Yeah, unfortunately I noticed as well that Gorilla is not much alive (Incanter is even worse...). I'm a data scientist at an insurance company, I'm introducing Clojure at work for data engineering tasks (ETL, pipelines, batch processing, and so on). I feel that what we lack is not an environment such as Incanter, working with sequences of maps is easy, straightforward and pretty fast (easy parallelization is what really sold me on Clojure for data engineering), but something such as scikit-learn for Python
i think we should outsource side-effects like plotting, worksheets and maybe even some dataformats (hdf5) and so on to standards and focus on core processing
for the core control flow and algorithms we would need to have something in clojure/java
I didn't know about Anglican, I'll take a look at it. We use more or less 50% of scikit-learn facilities: many classificators, metrics, decomposition and regression algos
When I'll have some more time I'd like to experiment with https://neanderthal.uncomplicate.org/
We're throwing a lot of XGBoost and other ensembles at problems, but I totally dislike its API (when it works, because we have many issues with it)
Anyway, I don't like much jupyter notebooks, people tend to use them as IDEs and converting them to standalone scripts is non-trivial, while Gorilla's worksheets are just .clj files with comments. A much better idea in my opinion
i think it would be easy to have a one way extraction of the jupyter json into a clj file
cider also seems to support images in the REPL now, which might be good enough for plots and actually a pretty powerful environment
i have worked on a core.matrix wrapper around neanderthal: https://github.com/cailuno/denisovan
neanderthal provides some nice low-level APIs and primitives, but it is not like numpy or scikit-learn
Nice! That's a very good idea. Anyway the strong part of scikit-learn is not all the algos, but a common interface and all the "tooling" like metrics, plotting and persistence facilities
If you prefer you can fire me an email at <mailto:[email protected]|[email protected]>
@justalanm are you aware of https://www.cs.waikato.ac.nz/ml/weka/ ?

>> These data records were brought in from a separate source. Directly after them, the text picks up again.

(* ===== verification/StateIo.v ===== *)
(** * Code that keeps state and can fail

    Methods that return a [Status] and change an object and the world behind it are functions
    from a state to a result and a state.  [swp m Q st] says that running [m] from [st] ends
    in a result and a state that satisfy [Q]. *)

From S2P Require Import Prelude.

Section StateIo.
Context {S : Type}.
Definition sio (A : Type) : Type := S → result A * S.
#[global] Instance sio_ret : MRet sio := λ A a st, (Ok a, st).
#[global] Instance sio_bind : MBind sio := λ A B f m st,
  match m st with
  | (Ok a, st) => f a st
  | (Err e, st) => (Err e, st)
  end.
Definition s_fail {A : Type} (s : Status) : sio A := λ st, (Err s, st).
Definition s_lift {A : Type} (r : result A) : sio A := λ st, (r, st).
Definition s_fail_if (b : bool) (s : Status) : sio unit := if b then s_fail s else mret tt.
(** The status of [m] as a value. *)
Definition s_try {A : Type} (m : sio A) : sio (result A) := λ st, let '(r, st) := m st in (Ok r, st).

Definition swp {A : Type} (m : sio A) (Q : result A → S → Prop) (st : S) : Prop := let '(r, st') := m st in Q r st'.

Lemma swp_ret {A : Type} (a : A) (Q : result A → S → Prop) st : Q (Ok a) st → swp (mret a) Q st.
Proof. done. Qed.
Lemma swp_fail {A : Type} e (Q : result A → S → Prop) st : Q (Err e) st → swp (s_fail e) Q st.
Proof. done. Qed.
Lemma swp_lift {A : Type} (r : result A) (Q : result A → S → Prop) st : Q r st → swp (s_lift r) Q st.
Proof. done. Qed.
Lemma swp_mono {A : Type} (m : sio A) (Q Q' : result A → S → Prop) st : (∀ r st', Q r st' → Q' r st') → swp m Q st → swp m Q' st.
Proof. unfold swp. intros HQ. destruct (m st). apply HQ. Qed.
Lemma swp_bind {A B : Type} (m : sio A) (f : A → sio B) (Q : result B → S → Prop) st :
  swp m (λ r st', match r with Ok a => swp (f a) Q st' | Err e => Q (Err e) st' end) st → swp (m ≫= f) Q st.
Proof. unfold swp, mbind, sio_bind. by destruct (m st) as [[a|e] st']. Qed.
Lemma swp_try {A : Type} (m : sio A) (Q : result (result A) → S → Prop) st : swp m (λ r st', Q (Ok r) st') st → swp (s_try m) Q st.
Proof. unfold swp, s_try. by destruct (m st). Qed.
Lemma swp_fail_if b e (Q : result unit → S → Prop) st :
  (b = true → Q (Err e) st) → (b = false → Q (Ok tt) st) → swp (s_fail_if b e) Q st.
Proof. intros. destruct b; cbn; auto. Qed.
End StateIo.
Arguments sio : clear implicits.

(** ** Programs that run beside others: the calls they make, one at a time *)
Inductive prog (E : Type → Type) (A : Type) : Type :=
  | Done (a : A)
  | Call {B : Type} (c : E B) (k : B → prog E A).
Arguments Done {E A} _.
Arguments Call {E A B} _ _.
Fixpoint prog_then {E : Type → Type} {A B : Type} (f : A → prog E B) (m : prog E A) : prog E B :=
  match m with
  | Done a => f a
  | Call c k => Call c (λ b, prog_then f (k b))
  end.
#[export] Instance prog_ret {E : Type → Type} : MRet (prog E) := λ A a, Done a.
#[export] Instance prog_bind {E : Type → Type} : MBind (prog E) := λ A B f m, prog_then f m.
Definition perform {E : Type → Type} {A : Type} (c : E A) : prog E A := Call c Done.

alternatively this might be the way to go if we would like to stay in clojure https://github.com/cloudkj/lambda-ml
Let's continue on the main thread then
Yeah I know about both of them, but as you just said Weka is Java and anyway both lack the scope of scikit-learn. I feel like this can't be outsourced (as Weka) and though I started with R and still use it extensively I can perfectly understand the fact that having one coherent API to perform maybe 90% of the modeling tasks most of us need is a huge benefit
Most of my colleagues use Python because it's mainstream and because is a one stop shop. And when I say "use" I mean it, most of them have never bothered about Python internals, how to solve difficult and real problems and so on
So I would say: - One consistent API (or DSL in the Clojure case, it doesn't make much difference) - Good performance out of the box (better if GPU enabled) - All the tooling required to perform an analysis from start to finish (metrics, plotting facilities, etc) - Nice to have: XGBoost and maybe even https://github.com/catboost/catboost implemented within the same API and some deploying facilities These are the factors that would make Clojure viable as a machine learning ready language for the mainstream. We can bring to the table immutability, easy parallelization and probably very good performance out of the box and the JVM (with all its pros and cons)

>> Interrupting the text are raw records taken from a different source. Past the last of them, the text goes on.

(* ===== verification/CowLocal.v ===== *)
(** * What a copy-on-write session buffers

    A buffer shows zero past its end, whatever its memory held before; a write replaces the
    bytes it covers and nothing else; and the buffer a flush is publishing never changes,
    because the first write that arrives moves the session to a copy. *)

From stdpp Require Import gmap.
From S2P Require Import Prelude RedisKv Decimal StdMap ChunkGeometry InodeTypes Records MetaTxn MetaEngine StateIo CowChunk.

Section Buffers.
Context (cs : Z).
Hypothesis Hcs : 0 < cs.

Definition buf_ok (b : WriteBuf) : Prop := 0 ≤ wb_size b ≤ cs ∧ cs ≤ zlen (wb_store b).
Definition local_byte (b : WriteBuf) (k : Z) : ascii := default Ascii.zero (byte_at (buf_bytes b) k).

Lemma visible_zlen b : buf_ok b → zlen (buf_bytes b) = wb_size b.
Proof. intros [? ?]. unfold buf_bytes, zlen in *. rewrite length_take. lia. Qed.
Lemma local_byte_eq b k : local_byte b k = if k <? wb_size b then default Ascii.zero (byte_at (wb_store b) k) else Ascii.zero.
Proof. unfold local_byte, buf_bytes. rewrite byte_at_take. by destruct (k <? _). Qed.

Lemma WriteBuf_Write_spec offset data b :
  buf_ok b → 0 ≤ offset → offset + zlen data ≤ cs →
  ∃ b', WriteBuf_Write offset data b = Ok b' ∧ buf_ok b' ∧ wb_size b' = Z.max (wb_size b) (offset + zlen data) ∧
  ∀ k, 0 ≤ k → local_byte b' k = write_over cs id (offset, data) (local_byte b) k.
Proof.
  intros [Hs Hc] Ho He. unfold WriteBuf_Write. cbn zeta. rewrite (proj2 (Z.ltb_ge offset 0)), (Z.gtb_ltb _ (zlen (wb_store b))), (proj2 (Z.ltb_ge (zlen (wb_store b)) _)) by lia. cbn [fail_if mbind result_bind].
  eexists. split; [done|]. pose proof (zlen_nonneg data). set (store := if _ >? _ then _ else _).
  assert (zlen store = zlen (wb_store b)) as Hl.
  { subst store. rewrite Z.gtb_ltb. destruct (Z.ltb_spec (wb_size b) offset); [|done]. rewrite zlen_memcpy; [done|lia|]. rewrite zlen_zeros; lia. }
  assert (∀ k, 0 ≤ k < offset → byte_at store k = if k <? wb_size b then byte_at (wb_store b) k else Some Ascii.zero) as Hst.
  { intros k Hk. subst store. rewrite Z.gtb_ltb. destruct (Z.ltb_spec (wb_size b) offset), (Z.ltb_spec k (wb_size b)); try lia; [..|done].
    all: rewrite byte_at_memcpy; [rewrite zlen_zeros, byte_at_zeros by lia|lia|rewrite zlen_zeros; lia].
    - by rewrite (proj2 (Z.leb_gt (wb_size b) k)) by lia.
    - rewrite (proj2 (Z.leb_le (wb_size b) k)), (proj2 (Z.ltb_lt k _)), (proj2 (Z.leb_le 0 _)), (proj2 (Z.ltb_lt (k - _) _)) by lia. done. }
  assert (∀ k, offset ≤ k → byte_at store k = byte_at (wb_store b) k) as Hst'.
  { intros k Hk. subst store. rewrite Z.gtb_ltb. destruct (Z.ltb_spec (wb_size b) offset); [|done].
    rewrite byte_at_memcpy; [|lia|rewrite zlen_zeros; lia]. rewrite zlen_zeros, (proj2 (Z.ltb_ge k _)), andb_false_r by lia. done. }
  unfold buf_ok. cbn [wb_store wb_size]. rewrite zlen_memcpy, Hl by lia. split_and!; try lia.
  intros k Hk. rewrite !local_byte_eq. unfold write_over, fits. cbn [fst snd wb_store wb_size]. rewrite byte_at_memcpy by lia.
  rewrite !Z.gtb_ltb, (proj2 (Z.ltb_ge cs offset)), (proj2 (Z.ltb_ge (cs - offset) _)) by lia. cbn [orb negb andb].
  destruct (Z.leb_spec offset k), (Z.ltb_spec k (offset + zlen data)); cbn [andb].
  { rewrite (proj2 (Z.ltb_lt k _)) by lia. by destruct (byte_at_inside data (k - offset)) as [x ->]; [lia|]. }
  - rewrite Hst', local_byte_eq by lia. destruct (Z.ltb_spec k (Z.max (wb_size b) (offset + zlen data))), (Z.ltb_spec k (wb_size b)); done || lia.
  - rewrite Hst, local_byte_eq by lia. destruct (Z.ltb_spec k (Z.max (wb_size b) (offset + zlen data))), (Z.ltb_spec k (wb_size b)); done || lia.
  - lia.
Qed.
Lemma CloneBuf_spec b mem :
  buf_ok b → cs ≤ zlen mem →
  ∃ b', WriteBuf_Write 0 (CloneBuf b) (mkWriteBuf mem 0) = Ok b' ∧ buf_ok b' ∧ wb_size b' = wb_size b ∧ ∀ k, 0 ≤ k → local_byte b' k = local_byte b k.
Proof.
  intros Hb Hm. pose proof (visible_zlen b Hb) as Hz. destruct Hb as [Hs Hc].
  destruct (WriteBuf_Write_spec 0 (CloneBuf b) (mkWriteBuf mem 0)) as (b' & E & Hb' & Hsz & Hk); unfold CloneBuf in *; [by split; cbn; lia|lia|lia|].
  exists b'. cbn [wb_size] in Hsz. split_and!; [done|done|lia|]. intros k Hk0. rewrite Hk by done. unfold write_over, fits. cbn [fst snd].
  rewrite !Z.gtb_ltb, (proj2 (Z.ltb_ge cs 0)), (proj2 (Z.ltb_ge (cs - 0) _)) by lia. cbn [orb negb andb]. rewrite (proj2 (Z.leb_le 0 k)) by lia. cbn [andb].
  rewrite Z.add_0_l, Z.sub_0_r, Hz. unfold id. rewrite !local_byte_eq. cbn [wb_size].
  destruct (Z.ltb_spec k (wb_size b)); [|destruct (Z.ltb_spec k 0); done || lia].
  unfold buf_bytes. rewrite byte_at_take, (proj2 (Z.ltb_lt k _)) by done. destruct (byte_at_inside (wb_store b) k) as [x ->]; [lia|done].
Qed.
Lemma Truncate_spec n b :
  buf_ok b → 0 ≤ n → buf_ok (WriteBuf_Truncate n b) ∧
  ∀ k, local_byte (WriteBuf_Truncate n b) k = if k <? n then local_byte b k else Ascii.zero.
Proof.
  intros [Hs Hc] Hn. unfold WriteBuf_Truncate. rewrite Z.geb_leb. destruct (Z.leb_spec (wb_size b) n).
  - split; [done|]. intros k. rewrite local_byte_eq. destruct (Z.ltb_spec k n), (Z.ltb_spec k (wb_size b)); done || lia.
  - split; [split; cbn; lia|]. intros k. rewrite !local_byte_eq. cbn [wb_size wb_store]. destruct (Z.ltb_spec k n), (Z.ltb_spec k (wb_size b)); done || lia.
Qed.
Lemma ReadLocal_spec b offset len :
  buf_ok b → 0 ≤ offset → 0 ≤ len →
  ∃ out, ReadLocal b offset len = Ok out ∧ zlen out = len ∧ ∀ k, 0 ≤ k < len → byte_at out k = Some (local_byte b (offset + k)).
Proof.
  intros [Hs Hc] Ho Hl. unfold ReadLocal. set (n := if _ <? _ then _ else _).
  assert (n = Z.max 0 (Z.min len (wb_size b - offset))) as Hn by (subst n; destruct (Z.ltb_spec offset (wb_size b)); lia).
  assert (∃ o, (if n =? 0 then Ok [] else CopyOut offset n len b) = Ok o ∧ zlen o = n ∧ ∀ k, 0 ≤ k < n → byte_at o k = byte_at (wb_store b) (offset + k)) as (o & -> & Hzo & Hbo).
  { destruct (Z.eqb_spec n 0); [exists []; split_and!; try done; intros; lia|].
    exists (substr (wb_store b) offset n). unfold CopyOut. rewrite (proj2 (Z.ltb_ge offset 0)), Z.geb_leb, (proj2 (Z.leb_gt _ _)) by lia.
    cbn [fail_if mbind result_bind]. rewrite (Z.min_l n), Z.gtb_ltb, (proj2 (Z.ltb_ge len n)) by lia. cbn [fail_if mbind result_bind].
    split_and!; [done|rewrite zlen_substr; lia|]. intros k Hk. rewrite byte_at_substr by lia.
    rewrite (proj2 (Z.leb_le 0 k)), (proj2 (Z.ltb_lt k n)) by lia. done. }
  cbn [mbind result_bind]. eexists. split; [done|]. rewrite zlen_app, zlen_zeros, Hzo by lia. split; [lia|].
  intros k Hk. rewrite byte_at_app, Hzo, local_byte_eq. destruct (Z.ltb_spec k n); [|rewrite byte_at_zeros].
  - rewrite Hbo, (proj2 (Z.ltb_lt _ (wb_size b))) by lia. destruct (byte_at_inside (wb_store b) (offset + k)) as [x ->]; [lia|done].
  - destruct (Z.leb_spec 0 (k - n)), (Z.ltb_spec (k - n) (len - n)); try lia. cbn [andb]. by rewrite (proj2 (Z.ltb_ge (offset + k) _)) by lia.
Qed.

End Buffers.

Section Session.
Context (cs : Z) (fresh_memory : nat → bytes).
Hypothesis Hcs : 0 < cs.
Hypothesis Hmem : ∀ n, cs ≤ zlen (fresh_memory n).

Record cow_ok (s : COWChunk) : Prop := {
  co_bufs : Forall (buf_ok cs) (cc_heap s);
  co_state : match cc_state s with
    | kClean => cc_wb s = None ∧ cc_flushing_wb s = None ∧ is_Some (cc_attached_id s)
    | kDirty => is_Some (current_buf s) ∧ cc_flushing_wb s = None
    | kFlushing => is_Some (current_buf s) ∧ ∃ g, cc_flushing_wb s = Some g ∧ is_Some (buf_at s g)
    end;
  co_prefix : 0 ≤ cc_visible_prefix s;
  co_head : is_Some (cc_attached_id s) ↔ is_Some (cc_published_head s);
}.
Definition local (s : COWChunk) (k : Z) : ascii := match current_buf s with Some b => local_byte b k | None => Ascii.zero end.
Definition buffered (s : COWChunk) : Z := match current_buf s with Some b => wb_size b | None => 0 end.

(** What accepting the writes [ws] leaves true: the buffer in flight is not touched. *)
Record grows (ws : list (Z * bytes)) (s s' : COWChunk) : Prop := {
  gw_ok : cow_ok s';
  gw_state : cc_state s' = cc_state s;
  gw_flushing : cc_flushing_wb s' = cc_flushing_wb s;
  gw_ids : cc_attached_id s' = cc_attached_id s ∧ cc_published_head s' = cc_published_head s ∧ cc_visible_prefix s' = cc_visible_prefix s;
  gw_generation : ∀ g, cc_flushing_wb s = Some g → buf_at s' g = buf_at s g;
  gw_buffered : buffered s ≤ buffered s';
  gw_local : ∀ k, 0 ≤ k → local s' k = written cs id ws (local s) k;
}.
Lemma written_nonneg ws (u v : Z → ascii) : (∀ k, 0 ≤ k → u k = v k) → ∀ k, 0 ≤ k → written cs id ws u k = written cs id ws v k.
Proof.
  revert u v. induction ws as [|x ws IH]; intros u v E k Hk; cbn; [by apply E|]. apply IH; [|done]. intros j Hj. unfold write_over. by rewrite (E j Hj).
Qed.
Lemma grows_trans ws ws' s1 s2 s3 : grows ws s1 s2 → grows ws' s2 s3 → grows (ws ++ ws') s1 s3.
Proof.
  intros [_ A1 B1 (C1 & C2 & C3) D1 E1 F1] [A0 A2 B2 (C4 & C5 & C6) D2 E2 F2]. split; [done|congruence|congruence| | | |].
  - split_and!; congruence.
  - intros g Hg. rewrite D2 by congruence. auto.
  - lia.
  - intros k Hk. rewrite F2 by done. unfold written. rewrite foldl_app. by apply written_nonneg.
Qed.
Lemma grows_refl s : cow_ok s → grows [] s s.
Proof. by split. Qed.

Lemma held_buf s : cow_ok s → cc_state s ≠ kClean → ∃ a b, cc_wb s = Some a ∧ buf_at s a = Some b ∧ current_buf s = Some b ∧ buf_ok cs b.
Proof.
  intros [Hb Hs _ _] Hne. assert (is_Some (current_buf s)) as [b Hc] by (destruct (cc_state s); [by destruct Hs..|done]).
  unfold current_buf in *. destruct (cc_wb s) as [a|] eqn:Ea; [|done]. cbn in Hc. exists a, b. split_and!; try done.
  by eapply Forall_lookup_1 in Hb.
Qed.

(** Moving the session to another buffer of the heap. *)
Lemma set_wb_grows ws s heap a b :
  cow_ok s → cc_state s ≠ kClean → Forall (buf_ok cs) heap → heap !! a = Some b →
  (∀ g, cc_flushing_wb s = Some g → is_Some (buf_at s g) → heap !! g = buf_at s g) →
  buffered s ≤ wb_size b → (∀ k, 0 ≤ k → local_byte b k = written cs id ws (local s) k) → grows ws s (set_wb heap (Some a) s).
Proof.
  intros [Hb Hs Hp Hh] Hne Hf Ha Hg Hsz Hk.
  assert (current_buf (set_wb heap (Some a) s) = Some b) as Hc by done.
  assert (∀ g, cc_flushing_wb s = Some g → buf_at (set_wb heap (Some a) s) g = buf_at s g) as Hgen.
  { intros g Eg. apply (Hg g Eg). destruct (cc_state s); [destruct Hs as [_ Hs]; congruence| |done]. destruct Hs as (_ & g' & Eg' & ?). congruence. }
  split; try done.
  - split; try done. rewrite Hc. cbn [cc_state set_wb cc_flushing_wb cc_attached_id]. destruct (cc_state s) eqn:Es; [by destruct Hs| |done].
    destruct Hs as (_ & g & Eg & Hsome). split; [done|]. exists g. split; [done|]. by rewrite (Hgen g Eg).
  - unfold buffered at 2. by rewrite Hc.
  - intros k Hk0. unfold local at 1. rewrite Hc. by apply Hk.
Qed.
Lemma fork_buf_grows s :
  cow_ok s → cc_state s ≠ kClean →
  grows [] s (fork_buf fresh_memory s) ∧ (cc_state s = kFlushing → cc_wb (fork_buf fresh_memory s) ≠ cc_flushing_wb s).
Proof.
  intros Hok Hne. destruct (held_buf s Hok Hne) as (a & b & Ea & Hb & Hc & Hbo). unfold fork_buf.
  destruct (bool_decide (cc_state s = kFlushing) && _) eqn:E.
  - apply andb_true_iff in E as [Es%bool_decide_eq_true Ew%bool_decide_eq_true]. rewrite Hc.
    destruct (CloneBuf_spec cs Hcs b (fresh_memory (length (cc_heap s))) Hbo (Hmem _)) as (b' & -> & Hb' & Hsz & Hl).
    assert (∀ g x, buf_at s g = Some x → (cc_heap s ++ [b']) !! g = Some x) as Hold.
    { intros g x Hx. by apply lookup_app_l_Some. }
    split.
    + apply (set_wb_grows [] s _ _ b'); try done.
      * apply Forall_app. split; [apply Hok|]. by constructor.
      * by rewrite lookup_app_r, Nat.sub_diag by lia.
      * intros g _ [x Hx]. rewrite Hx. by apply Hold.
      * unfold buffered. rewrite Hc. lia.
      * intros k Hk. rewrite Hl by done. unfold local. cbn. by rewrite Hc.
    + intros _. cbn [set_wb cc_wb]. rewrite <- Ew, Ea. intros [= En]. apply lookup_lt_Some in Hb. lia.
  - split; [by apply grows_refl|]. intros Es Ew. rewrite Es, Ew in E. by rewrite !bool_decide_eq_true_2 in E.
Qed.
Lemma write_buf_grows offset data s :
  cow_ok s → cc_state s ≠ kClean → (cc_state s = kFlushing → cc_wb s ≠ cc_flushing_wb s) → 0 ≤ offset → in_bounds cs offset (zlen data) = true →
  ∃ s', write_buf offset data s = (Ok tt, s') ∧ grows [(offset, data)] s s' ∧ offset + zlen data ≤ buffered s'.
Proof.
  intros Hok Hne Hfl Ho Hin. destruct (held_buf s Hok Hne) as (a & b & Ea & Hb & Hc & Hbo). unfold write_buf. rewrite Ea, Hc.
  unfold in_bounds in Hin. apply negb_true_iff, orb_false_iff in Hin as [H1 H2].
  destruct (WriteBuf_Write_spec cs offset data b Hbo Ho ltac:(zlia)) as (b' & -> & Hb' & Hsz & Hl). eexists. split; [done|]. split.
  - apply (set_wb_grows _ s _ _ b'); try done.
    + by apply Forall_insert; [apply Hok|].
    + rewrite list_lookup_insert_eq; [done|]. by eapply lookup_lt_Some.
    + intros g Eg _. apply list_lookup_insert_ne. intros ->. destruct Hok as [_ Hs _ _]. destruct (cc_state s); [destruct Hs; congruence|by apply Hfl; congruence|done].
    + unfold buffered. rewrite Hc. lia.
    + intros k Hk. rewrite Hl by done. cbn. unfold write_over, local. by rewrite Hc.
  - unfold buffered, current_buf. cbn. unfold buf_at. cbn. rewrite list_lookup_insert_eq; [lia|]. by eapply lookup_lt_Some.
Qed.
Lemma accept_write_grows x s : cow_ok s → cc_state s ≠ kClean → 0 ≤ x.1 → grows [x] s (accept_write cs fresh_memory x s).
Proof.
  intros Hok Hne Hx. unfold accept_write. destruct (in_bounds cs x.1 (zlen x.2)) eqn:Ein.
  - destruct (fork_buf_grows s Hok Hne) as [Hf Hfl]. destruct (write_buf_grows x.1 x.2 (fork_buf fresh_memory s)) as (s' & -> & Hw & _); try done.
    + apply Hf.
    + by rewrite (gw_state _ _ _ Hf).
    + rewrite (gw_state _ _ _ Hf), (gw_flushing _ _ _ Hf). done.
    + destruct x as [o d]. exact (grows_trans [] [(o, d)] _ _ _ Hf Hw).
  - pose proof (grows_refl s Hok) as []. split; try done. intros k Hk. cbn. unfold write_over, fits. unfold in_bounds in Ein. by rewrite Ein.
Qed.
Lemma accept_writes_grow ws s :
  cow_ok s → cc_state s ≠ kClean → Forall (λ x : Z * bytes, 0 ≤ x.1) ws → grows ws s (foldl (λ s x, accept_write cs fresh_memory x s) s ws).
Proof.
  intros Hok Hne Hws. revert s Hok Hne. induction Hws as [|x ws Hx _ IH]; intros s Hok Hne; [by apply grows_refl|]. cbn [foldl].
  pose proof (accept_write_grows x s Hok Hne Hx) as Hg. apply (grows_trans [x] ws _ _ _ Hg). apply IH; [apply Hg|]. by rewrite (gw_state _ _ _ Hg).
Qed.
End Session.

Oh and of course piping stuff and layers (for neural nets) it's much better in Clojure than in other languages. I'm aware of Cortex and I kinda like it, but it's easy to beat TensorFlow's clunky syntax...
i will be working on autograd next, i already have done some preliminary work last autumn: https://github.com/whilo/clj-autograd and will take a look whether this is mergeable with flare
@U1C36HC6N I am trying to adopt your autograd in my TH library binding for Common Lisp. Can you provide me references on your design of autograd code? I’ve managed to write a converted code for lisp (https://bitbucket.org/chunsj/th/src/master/ad/) and I’d like to extend this as in the case of pytorch. Thank you.
this is a general website for the autodiff community: http://autodiff.org/
i can recommend http://www.robots.ox.ac.uk/~gunes/assets/pdf/baydin-2018-ad-machinelearning.pdf as an overview
this is reverse mode autodifferentiation, in neural networks it is often called backpropagation
@justalanm what are you missing from lambda-ml?